● EXERCISE PROMPT
I'd like the line containing "destruct (Z.ltb_spec (len p) (baseRecordSize" and each line that follows, through the last line of the material, set down exactly as they are, and no others.

------------------------------------

(** Three zones, four segments; an update, a checkpoint, another update, and a
    crash in the middle of the last frame. *)
Definition wal_update (lsn seg new : Z) : Record_ :=
  {| r_Type := RecordTypeL2PUpdate; r_LSN := lsn; r_SegmentID := seg; r_OldPhysAddr := 0;
     r_NewPhysAddr := new; r_Timestamp := 0 |}.
Definition small_cp : CheckpointRecord :=
  {| cp_Record := {| r_Type := RecordTypeCheckpoint; r_LSN := 2; r_SegmentID := 4; r_OldPhysAddr := 0;
       r_NewPhysAddr := 0; r_Timestamp := 0 |}; cp_L2PTableLen := 4; cp_L2PEntries := [0; 77; 0; 0] |}.
Definition small_events : list event :=
  [EvRecord (wal_update 1 1 77); EvCheckpoint small_cp; EvRecord (wal_update 3 2 88); EvRecord (wal_update 4 3 99)].
Definition small_log : File :=
  {| f_data := slice 0 (53 + 85 + 53 + 20) (frames (ev_payload <$> small_events)); f_synced := 0;
     f_writes := []; f_syncs := [] |}.
Definition small_recovering : Recovering Emulator :=
  mkRecovering (match Journal_Open (Ok small_log) [] with Ok j => j | Stop _ => small_journal end)
    (NewL2PTable 4) small_start.1.

Lemma small_history : history 3 (replicate 4 0) small_events.
Proof.
  assert (Hr : ∀ lsn seg new, 0 ≤ lsn < 100 → 0 ≤ seg < 4 → 0 ≤ new < 100 →
    record_ok (wal_update lsn seg new) ∧ replayable 4 3 (wal_update lsn seg new)).
  { intros. split; split; cbn; unfold RecordTypeL2PUpdate, RecordTypeZoneReset; lia. }
  apply (history_record _ _ [_; _; _]); [|by apply Hr|done|by apply Hr|done|repeat constructor].
  apply (history_record _ _ [_; _]); [|by apply Hr|done|by apply Hr|done|repeat constructor].
  apply (history_checkpoint _ _ [_]); [| |done|done|by vm_compute|done|repeat constructor].
  2: { split; [by split|done|done|]. repeat constructor; lia. }
  apply (history_record _ _ []); [constructor|by apply Hr|done|by apply Hr|done|constructor].
Qed.

Lemma recover_any_prefix_witness :
  l2p_entries (rs_l2p (Recover small_recovering).1) = [0; 77; 88; 0] ∧
  ∃ k s', Recover small_recovering = (s', Ok tt) ∧
    l2p_entries (rs_l2p s') = table_after (replicate 4 0) (take k small_events).
Proof.
  split; [by vm_compute|].
  destruct (recover_any_prefix small_recovering (ReportZones 0 0 (md_dev (rs_md small_recovering))).1
    (match (ReportZones 0 0 (md_dev (rs_md small_recovering))).2 with Ok ds => ds | _ => [] end)
    small_log [] small_events) as (k & s' & Hrec & Htab & _).
  - exact small_history.
  - by vm_compute.
  - apply slice_prefix.
  - vm_compute. reflexivity.
  - vm_compute. reflexivity.
  - exists k, s'. split; [exact Hrec|exact Htab].
Defined.

(** ** The readers return *)

(** The bytes [p] are in the file and hold a checkpoint record whose table length is
    out of all proportion. *)
Definition oversized_checkpoint (p l : list byte) : Prop :=
  (∃ before after, l = before ++ p ++ after) ∧
  ∃ r, Record_UnmarshalBinary p = Ok r ∧ r_Type r = RecordTypeCheckpoint ∧ 2^59 ≤ r_SegmentID r.

Lemma next_frame_infix m l p rest : next_frame m l = Some (p, rest) → ∃ before, l = before ++ p ++ rest.
Proof.
  unfold next_frame. set (n := be_get (slice 0 4 l)). assert (0 ≤ n) as Hn by apply be_get_range.
  repeat case_match; try done. intros [= <- <-]. exists (slice 0 4 l).
  rw slice_split; [lia|lia|]. rw slice_split; [lia|lia|]. by rw slice_all.
Qed.

Lemma byte_8_slice p ty : index p 8 = Some ty → be_get (slice 8 9 p) = Z_of_byte ty.
Proof.
  intros Hi. change (p !! 8%nat = Some ty) in Hi. unfold slice. change (Z.to_nat 8) with 8%nat. change (Z.to_nat (9 - 8)) with 1%nat.
  by rw (drop_S p ty 8 Hi).
Qed.

Lemma unmarshal_checkpoint p :
  returns (CheckpointRecord_UnmarshalBinary p) ∨
  CheckpointRecord_UnmarshalBinary p = Panic ∧ ∃ r, Record_UnmarshalBinary p = Ok r ∧ 2^59 ≤ r_SegmentID r.
Proof.
  unfold CheckpointRecord_UnmarshalBinary. destruct (Record_UnmarshalBinary p) as [r|[e| |]] eqn:Hr;
    [|by left|unfold Record_UnmarshalBinary in Hr; by repeat case_match..].
  assert (Hs : 0 ≤ r_SegmentID r).
  { unfold Record_UnmarshalBinary in Hr. repeat case_match; try done. injection Hr as <-. apply be_get_range. }
  destruct (Z.ltb_spec (len p) (i64 (baseRecordSize + i64 (i64 (r_SegmentID r) * 8)))) as [|Hlen]; [by left|].
  destruct (Z.ltb_spec (len p) (baseRecordSize + 8 * r_SegmentID r)) as [Hp|]; [right|by left].
  split; [done|]. exists r. split; [done|]. destruct (Z.le_gt_cases (2^59) (r_SegmentID r)) as [|Hlt]; [done|].
  unfold baseRecordSize in *. rw !i64_small in Hlen; lia.
Qed.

------------------------------------

● EXERCISE RESULT
  destruct (Z.ltb_spec (len p) (baseRecordSize + 8 * r_SegmentID r)) as [Hp|]; [right|by left].
  split; [done|]. exists r. split; [done|]. destruct (Z.le_gt_cases (2^59) (r_SegmentID r)) as [|Hlt]; [done|].
  unfold baseRecordSize in *. rw !i64_small in Hlen; lia.
Qed.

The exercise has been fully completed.